© Thieme Medical Publishers
The Crooked Nose
25 October 2011 (online)
The desire to straighten a crooked nose can elude even a master rhinoplasty surgeon. I am delighted and honored by Dr. Sclafani's invitation to assemble this issue of Facial Plastic Surgery, revisiting the current thinking and techniques for repairing the crooked nose. As surgical technology and experience advance, the potential for new surgical options and outcomes will be introduced. By integrating and sharing the tried-and-true surgical approaches to the crooked nose with current innovations and trends, we, as facial plastic surgeons, will continue to stand upon the shoulders of those who came before us and lead the way for those who will follow.

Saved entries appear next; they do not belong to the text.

(** ** The full clear *)

(** X13.  [clearMessages] empties the transcript, the log and the history
    at once and touches nothing else: an invocation in flight stays in
    flight with [isStreaming] and its handle as they were.  On an idle
    session the next call of [sendMessage] then sends the new user turn
    alone. *)
Theorem clear_forgets_conversation {rt : Runtime}
        (ss : Session) (config : AppConfig) (text : jsstring) :
  exists ss1,
    step ss CallClearMessages = Some ss1
    /\ displayMessages (state ss1) = []
    /\ httpLogs (state ss1) = []
    /\ chatHistory (state ss1) = Some (JArr [])
    /\ pending ss1 = pending ss
    /\ isStreaming (state ss1) = isStreaming (state ss)
    /\ abortControllerRef (state ss1) = abortControllerRef (state ss)
    /\ (pending ss = None ->
        exists ss2 request,
          step ss1 (CallSendMessage config text) = Some ss2
          /\ fetches (state ss2) = fetches (state ss) ++ [request]
          /\ rq_messages (body request) = [userMessage text]
          /\ transcript (state ss2) = [(user, Text (Some (JStr text)))]
          /\ chatHistory (state ss2) = Some (JArr [userMessage text])).
Proof.
  destruct ss as [s p]. eexists. split; [reflexivity|]. simpl.
  repeat split. intros ->. do 2 eexists. repeat split.
Qed.

Lemma clear_forgets_conversation_witness :
  pending (@initial_session sample_runtime) = None
  /\ exists ss2 request,
      step (show_session (step (@initial_session sample_runtime)
                               CallClearMessages))
           (CallSendMessage default_config (lit "hi")) = Some ss2
      /\ fetches (state ss2) = [request]
      /\ rq_messages (body request) = [userMessage (lit "hi")].
Proof.
  split; [reflexivity|].
  destruct (@clear_forgets_conversation sample_runtime initial_session
              default_config (lit "hi"))
    as (ss1 & E1 & _ & _ & _ & _ & _ & _ & Hsend).
  injection E1 as <-.
  destruct (Hsend eq_refl) as (ss2 & request & E2 & F & M & _).
  exists ss2, request. repeat split; assumption.
Defined.

(** ** Requests *)

Section Requests.
Context {rt : Runtime}.

Lemma step_fetches ss a ss' :
  step ss a = Some ss' ->
  List.length (fetches (state ss'))
  <= List.length (fetches (state ss)) + sends [a].
Proof.
  intros E. pose proof (stream_effect_settled _ _ E) as Hs.
  destruct a as [config text| | |r|r]; unfold sends; simpl.
  - destruct ss as [s [k|]]; simpl in E; [discriminate|].
    inversion E; subst; clear E. simpl.
    unfold sendMessage, prologue, bind, addDisplayMessage, bind, gets, lift;
      simpl.
    destruct (spread (chatHistory s)); simpl; rewrite ?length_app; simpl; lia.
  - destruct ss as [s k]; simpl in E. inversion E; subst; simpl.
    destruct (stop_keeps_lists s) as (_ & _ & _ & F & _). rewrite F. lia.
  - destruct ss as [s k]; simpl in E. inversion E; subst; simpl. lia.
  - destruct Hs as (entries & logs & _ & _ & _ & _ & F). rewrite F. lia.
  - destruct Hs as (entries & logs & _ & _ & _ & _ & F). rewrite F. lia.
Qed.

Lemma sends_cons a actions : sends (a :: actions) = sends [a] + sends actions.
Proof. unfold sends. simpl. destruct a; reflexivity. Qed.

End Requests.

(** X14.  The hook issues requests only in calls of [sendMessage], at most
    one per call: along any run, the requests issued number at most the
    calls made.  Neither an event, nor a fault, nor [stop], nor the clear
    ever sends or resends anything. *)
Theorem requests_at_most_sends {rt : Runtime}
        (actions : list Action) (ss ss' : Session) :
  run ss actions = Some ss' ->
  List.length (fetches (state ss'))
  <= List.length (fetches (state ss)) + sends actions.
Proof.
  revert ss. induction actions as [|a rest IH]; simpl; intros ss E.
  - inversion E; subst. unfold sends; simpl. lia.
  - destruct (step ss a) as [ss1|] eqn:Ea; [|discriminate].
    pose proof (step_fetches _ _ Ea) as H1.
    specialize (IH _ E). rewrite sends_cons. lia.
Qed.
(* ================================================================== *)
(** ** Requests without a repository URL *)
(* ================================================================== *)

(** None of the events of a direct run belongs to the clone-or-pull step. *)
Lemma direct_event_not_clone dir commit_message branch_name specific_files ev :
  direct_event dir commit_message branch_name specific_files ev ->
  clone_or_pull_event ev = false.
Proof.
  destruct ev as [cmd | path | path]; cbn [direct_event clone_or_pull_event];
    [| intros _; reflexivity | intros []].
  intros [Hcfg | [-> | [-> | [(file & _ & ->) | [-> | ->]]]]];
    try reflexivity.
  simpl in Hcfg. destruct Hcfg as [<- | [<- | [<- | []]]]; reflexivity.
Qed.

Section DirectRequests.

Context {World : Type} (env : Env World).

Lemma bind_getcwd {A : Type} (k : string -> M World A) st :
  bind (os_getcwd env) k st = k (fs_getcwd env (world st)) st.
Proof. reflexivity. Qed.

Lemma try_except_ext {A : Type} (m m' : M World A) h st :
  m st = m' st -> try_except m h st = try_except m' h st.
Proof. intros Heq. unfold try_except. now rewrite Heq. Qed.
Lemma update_loop_pos l g w :
  Inv g → l ⊆ watermelons g → NoDup l → w ∈ l →
  wm_of (foldl (λ g wm, Watermelon_update wm g) g l) w = wm_of g w
  ∧ pos_of (foldl (λ g wm, Watermelon_update wm g) g l) w = settled (wm_of g w) (pos_of g w).
Proof.
  revert g. induction l as [|x l IH]; intros g HI Hl Hnd Hw; [by apply elem_of_nil in Hw|].
  cbn [foldl]. apply NoDup_cons in Hnd as [Hx Hnd].
  destruct (Watermelon_update_frame x g) as (Ewms & El & _).
  assert (Hxl : x ∈ watermelons g) by (apply Hl; left).
  assert (Hl' : l ⊆ watermelons (Watermelon_update x g))
    by (rewrite El; intros y Hy; apply Hl; by right).
  pose proof (Watermelon_update_Inv x g HI) as HI1.
  destruct (decide (x = w)) as [->|Hne].
  - destruct (update_loop_other l (Watermelon_update w g) w HI1 Hl') as [E1 E2];
      [by rewrite El|done|].
    rewrite E1, E2.
    destruct (inv_live g HI w Hxl) as (o & Ho & _).
    destruct (st_wms g (inv_store g HI) w o Ho) as (_ & _ & _ & bo & _ & Hbo & _).
    rewrite (Watermelon_update_settled g w o bo Ho Hbo).
    unfold pos_of, wm_of at 1. rewrite Ewms. fold (wm_of g w).
    by rewrite (wm_of_lookup _ _ _ Ho), (body_of_lookup _ _ _ Hbo).
  - apply elem_of_cons in Hw as [?|Hw]; [done|].
    assert (Hwl : w ∈ watermelons g) by (apply Hl; by right).
    destruct (update_other x w g HI Hxl Hwl Hne) as [E1 E2].
    rewrite <- E1, <- E2. by apply IH.
Qed.

Lemma process_merges_pos l g g' w :
  Inv g → merge_pairs g = l → for_each process_pair l g = Done g' → is_Some (wms g !! w) →
  wm_of g' w = wm_of g w ∧ pos_of g' w = pos_of g w.
Proof.
  revert g. induction l as [|p l IH]; intros g HI E; cbn [for_each].
  - by intros [= <-].
  - assert (Hp : p ∈ merge_pairs g) by (rewrite E; left).
    assert (Hnd : NoDup (p :: l)) by (rewrite <- E; apply flat_pairs_nodup, HI).
    rewrite (process_pair_Done p g HI Hp). cbn [mbind outcome_bind]. intros Hrest [o Ho].
    destruct (after_merge_other p g w HI Hp) as [E1 E2]; [eauto|].
    rewrite <- E1, <- E2.
    apply (IH (after_merge p g)); [by apply after_merge_Inv|by apply after_merge_pairs|done|].
    destruct (after_merge_kept p g HI Hp w o Ho) as (o' & Ho' & _). eauto.
Qed.

Lemma apply_move_waiting m g w :
  Inv g → is_Some (wms g !! w) → state (wm_of g w) = WAITING →
  wm_of (apply_move m g) w = wm_of g w ∧ pos_of (apply_move m g) w = pos_of g w
  ∧ waiting_wm (apply_move m g) = waiting_wm g.
Proof.
  intros HI [o Ho] Hst. unfold apply_move.
  destruct (bool_decide (m.1 ∈ space_bodies g)) eqn:Hin; [|done].
  destruct (bool_decide (body_type (body_of g m.1) = DYNAMIC)); [|done].
  apply bool_decide_eq_true in Hin. cbn [andb]. split; [done|]. split; [|done].
  apply pos_of_set_position_other. rewrite (wm_of_lookup _ _ _ Ho) in Hst |- *.
  destruct (waiting_unregistered g _ o HI Ho Hst) as [Hnb _]. by intros E; rewrite E in Hnb.
Qed.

The literature is rich with many algorithms and choices attesting to the complexity of the problem that is the crooked nose. Although no two noses are the same, identifying similar patterns of deformity and the underlying etiologies can be used as a guide to finding more and more reliable and successful solutions for improved function and cosmesis when repairing the crooked nose. Documentation, dating back to the early 20th century, indentified areas of obstruction from the septum to the nasal valves. For example, descriptions of caudal septal deflections and the corresponding surgical repairs have been continually modified from Dr. Metzenbaum to Dr. Pastorek, improving surgical outcomes when approaching this component of a crooked nose. Dr. Cottle, in the 1940s and 1950s, nicely outlined and identified the areas of the internal nose and how they contribute to airway obstruction. Although airway obstruction doesn't necessarily equate to an externally crooked nose, as the saying goes, the crooked nose regularly follows the crooked septum.
Improved comprehension of nasal biomechanics, from the nasal tip support structure to the septal L strut, has helped to validate current surgical techniques and guide more innovative approaches. It is through the examination and implementation of evidence-based medicine that surgeons can consistently reconstruct and reinforce support for the soft tissue and osseocartilaginous framework of the nose. The recent advent of polydioxanone (PDS) foil, used to reconstruct septal structures after significant septal trauma, represents another step forward in the surgeon's armamentarium. The growing area of bioengineering, of both autogenous cartilage and other tissue fillers of varying modalities, may minimize the need to obtain autologous grafting materials. The ultimate goal of this issue of Facial Plastic Surgery is to serve as a resource for all rhinoplasty surgeons confronted with a crooked nose.
I would like to acknowledge the time and effort of the contributing authors. I hope you find their insight and management of this difficult issue helpful in your surgical approach and management of the crooked nose.